Una parte minoritaria della critica dell’epoca rimproverò il regista per non aver sufficientemente stigmatizzato lo scempio causato dalla diffusione della ‘cultura’ fascista e l’eccessiva frammentazione del film, che avrebbe reso la narrazione nel complesso discontinua, ma queste osservazioni, seppur legittime, trascurano la natura della visionarietà di Fellini, fatta di immagini potenti, ma brevi, esattamente come spesso accade nei sogni, quando al risveglio rimane impressa, come fosse un quadro, una figura singola che, nella sua immediatezza, veicola una selva di significati che ci si potrebbe trastullare a interpretare all’infinito. Fellini impressionava la pellicola con elaborazioni libere della realtà (non è un mistero che i suoi disegni costituivano un vero e proprio story board) che si agitavano nella sua mente e a cui non poteva evitare di dare corpo (più volte il regista ha affermato di essere quasi ‘attraversato’, come fosse un medium, dalle immagini di un mondo fantastico, che doveva solo lasciar esprimere).

Non ci soffermeremo in questa critica a elencare personaggi e situazioni leggendarie del celebre film, piuttosto ci pare interessante segnalare quelle sequenze in cui appare chiaro l’apporto fornito da Tonino Guerra, e non crediamo di sbagliare individuandolo soprattutto nell’episodio della morte della madre del protagonista, laddove si verifica un improvviso cambio di tono, proprio verso il finale, quasi a siglare, drammaticamente, un epilogo che retro illumina tutte le micro vicende raccontate, ammantandole di un notevole grado di tristezza. Per non parlare (ma qui c’è la mano di Fellini) del malinconico matrimonio della Gradisca, che costituisce un mutamento decisivo, dato che si assiste all’abbandono del villaggio amato e odiato, quasi come se, dopo esser stati a lungo nutriti nel ventre materno, imbevuti di liquido amniotico, ci si dovesse per forza di cose esporre al trauma di un parto. Oppure nella sequenza della fattoria (in cui era stato portato lo zio matto, incredibilmente interpretato da Ciccio Ingrassia), dove, nel silenzio della canicola estiva, in una quiete surreale, un bambino improvvisamente prende una pietra per gettarla su un neonato in una carrozzina e solo l’intervento tempestivo della madre sventa la tragedia, che si sarebbe compiuta nell’apparente armonia di uno scenario bucolico.

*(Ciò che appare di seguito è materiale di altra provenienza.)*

(* ===== verification/Heap.v ===== *)
(** * The kernel heap

    [src/kernel/mm/heap.c]: a doubly linked list of chunks in the heap region,
    first fit, coalescing on release.  The chunk headers are words of the
    machine's memory, at the addresses where the code puts them, next to the
    payloads. *)

From S2P Require Import Prelude Pmm Paging.
Import Pmm Paging.

Module Heap.

(** The file's static variables and the machine; the address 0 is NULL. *)
Record heap := mk_heap {
  heap_base : Z;
  heap_start_addr : Z;
  heap_end_addr : Z;
  heap_max_addr : Z;
  heap_pd : Z;
  mach : machine
}.

Definition set_base (a : Z) (h : heap) : heap :=
  mk_heap a (heap_start_addr h) (heap_end_addr h) (heap_max_addr h) (heap_pd h) (mach h).
Definition set_end (a : Z) (h : heap) : heap :=
  mk_heap (heap_base h) (heap_start_addr h) a (heap_max_addr h) (heap_pd h) (mach h).
Definition set_mach (s : machine) (h : heap) : heap :=
  mk_heap (heap_base h) (heap_start_addr h) (heap_end_addr h) (heap_max_addr h) (heap_pd h) s.
Definition on_mach {A} (m : cmd machine A) : cmd heap A := czoom mach set_mach m.

(** ** Memory accesses: a page fault is undefined *)

Definition phys_of (s : machine) (a : Z) : option Z :=
  if paging_on s then
    match translate s (cr3 s) a with
    | Some (frame, _, _) => Some (frame + a mod PAGE_SIZE)
    | None => None
    end
  else Some a.

Definition load32 (a : Z) : cmd heap Z :=
  if negb (a mod 4 =? 0) then cundef else
  cread (λ h, p ← phys_of (mach h) a; Some (mem (mach h) (p / 4))).
Definition store32 (a v : Z) : cmd heap unit :=
  if negb (a mod 4 =? 0) then cundef else
  p ← cread (λ h, phys_of (mach h) a);
  on_mach (cmodify (λ s, set_mem (λ j, if j =? p / 4 then v else mem s j) s)).

Definition load8 (a : Z) : cmd heap Z := cread (λ h, p ← phys_of (mach h) a; Some (byte_at (mach h) p)).
Definition store8 (a v : Z) : cmd heap unit :=
  p ← cread (λ h, phys_of (mach h) a);
  on_mach (cmodify (put_byte p v)).
Fixpoint memset (a c : Z) (n : nat) : cmd heap unit :=
  match n with
  | O => mret tt
  | S n => store8 a c;; memset (a + 1) c n
  end.
Fixpoint memcpy (dst src : Z) (n : nat) : cmd heap unit :=
  match n with
  | O => mret tt
  | S n => b ← load8 src; store8 dst b;; memcpy (dst + 1) (src + 1) n
  end.

(** ** [heap_chunk_t] *)

Definition HEADER : Z := 16.
Definition chunk_size (c : Z) : Z := c.
Definition chunk_free (c : Z) : Z := c + 4.
Definition chunk_prev (c : Z) : Z := c + 8.
Definition chunk_next (c : Z) : Z := c + 12.

(** ** Growing the heap *)

Fixpoint expand_heap_by_pages (pages : nat) : cmd heap Z :=
  match pages with
  | O => mret ERR_SUCCESS
  | S pages =>
    h ← cget;
    if heap_max_addr h <? u32 (heap_end_addr h + PAGE_SIZE) then mret ERR_HEAP_EXHAUSTED else
    ok ←
      (if negb (heap_pd h =? 0) then
         f ← on_mach alloc_frame;
         if f =? 0 then mret false else
         on_mach (vmm_map_page f (heap_end_addr h) PAGE_RW (heap_pd h));;
         mret true
       else
         let phys := heap_end_addr h in
         on_mach (czoom frames set_frames (pmm_reserve_region phys (u32 (phys + PAGE_SIZE))));;
         mret true);
    if negb (ok : bool) then mret ERR_FRAME_UNAVAILABLE else
    memset (heap_end_addr h) 0 (Z.to_nat PAGE_SIZE);;
    cmodify (set_end (u32 (heap_end_addr h + PAGE_SIZE)));;
    expand_heap_by_pages pages
  end.

Definition heap_init (heap_start heap_max dir : Z) : cmd heap unit :=
  cmodify (λ h, mk_heap 0 heap_start heap_start heap_max dir (mach h)).

(** The loops over the list visit at most one chunk for each page of the heap:
    a longer list is a cyclic one, on which the code does not return. *)
Definition list_fuel (h : heap) : nat := S (Z.to_nat (heap_end_addr h / PAGE_SIZE)).

Fixpoint find_from (size : Z) (fuel : nat) (cur : Z) : cmd heap Z :=
  match fuel with
  | O => cundef
  | S fuel =>
    if cur =? 0 then mret 0 else
    free ← load32 (chunk_free cur);
    sz ← load32 (chunk_size cur);
    if negb (free =? 0) && (size <=? sz) then mret cur else
    next ← load32 (chunk_next cur);
    find_from size fuel next
  end.
Definition find_free_chunk (size : Z) : cmd heap Z :=
  h ← cget; find_from size (list_fuel h) (heap_base h).

(** [while (cur->next) cur = cur->next;] *)
Fixpoint last_chunk (fuel : nat) (cur : Z) : cmd heap Z :=
  match fuel with
  | O => cundef
  | S fuel =>
    next ← load32 (chunk_next cur);
    if next =? 0 then mret cur else last_chunk fuel next
  end.

Definition append_chunk (chunk : Z) : cmd heap unit :=
  h ← cget;
  if heap_base h =? 0 then cmodify (set_base chunk)
  else
    cur ← last_chunk (list_fuel h) (heap_base h);
    store32 (chunk_next cur) chunk;;
    store32 (chunk_prev chunk) cur.

Definition request_space (size : Z) : cmd heap Z :=
  let total := u32 (size + HEADER) in
  let needed_pages := u32 (total + PAGE_SIZE - 1) / PAGE_SIZE in
  rc ← expand_heap_by_pages (Z.to_nat needed_pages);
  if negb (rc =? ERR_SUCCESS) then mret 0 else
  h ← cget;
  let chunk := u32 (heap_end_addr h - needed_pages * PAGE_SIZE) in
  store32 (chunk_size chunk) size;;
  store32 (chunk_free chunk) 0;;
  store32 (chunk_prev chunk) 0;;
  store32 (chunk_next chunk) 0;;
  append_chunk chunk;;
  mret chunk.

(** ** The interface *)

Definition malloc (size : Z) : cmd heap Z :=
  if size =? 0 then mret 0 else
  chunk ← find_free_chunk size;
  if negb (chunk =? 0) then store32 (chunk_free chunk) 0;; mret (u32 (chunk + HEADER)) else
  chunk ← request_space size;
  if chunk =? 0 then mret 0 else mret (u32 (chunk + HEADER)).

(** [if (chunk->next && chunk->next->free)] and its body. *)
Definition merge_next (chunk : Z) : cmd heap unit :=
  next ← load32 (chunk_next chunk);
  if next =? 0 then mret tt else
  next_free ← load32 (chunk_free next);
  if next_free =? 0 then mret tt else
  sz ← load32 (chunk_size chunk);
  next_size ← load32 (chunk_size next);
  store32 (chunk_size chunk) (u32 (sz + u32 (HEADER + next_size)));;
  next_next ← load32 (chunk_next next);
  store32 (chunk_next chunk) next_next;;
  if next_next =? 0 then mret tt else store32 (chunk_prev next_next) chunk.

Questi e ad altri eventi costituiscono la sommessa critica che Fellini muove al suo mondo d’origine, che pure ama, anche se non può mancare di far trapelare l’orrore che cova tra le pieghe di un’apparenza rassicurante. Amarcord, come “Asa Nisi Masa” in , è una parola magica, che se pronunciata apre un varco temporale verso un passato che si giustappone accanto al presente, in maniera pulsante, incarnando una riserva di senso cui Fellini non ha mai smesso di attingere, popolando le sue pellicole di quelle reminiscenze che, prendendo corpo, contestano la prosaicità dell’attualità. Il suo è un amabile anacronismo, un mondo ipertrofico che non può esser contenuto, per esempio, nell’asetticità di un testo, ma trova alloggio in un prolifico immaginario che non cessa di produrre figure perturbanti (che attraggono e respingono al tempo stesso).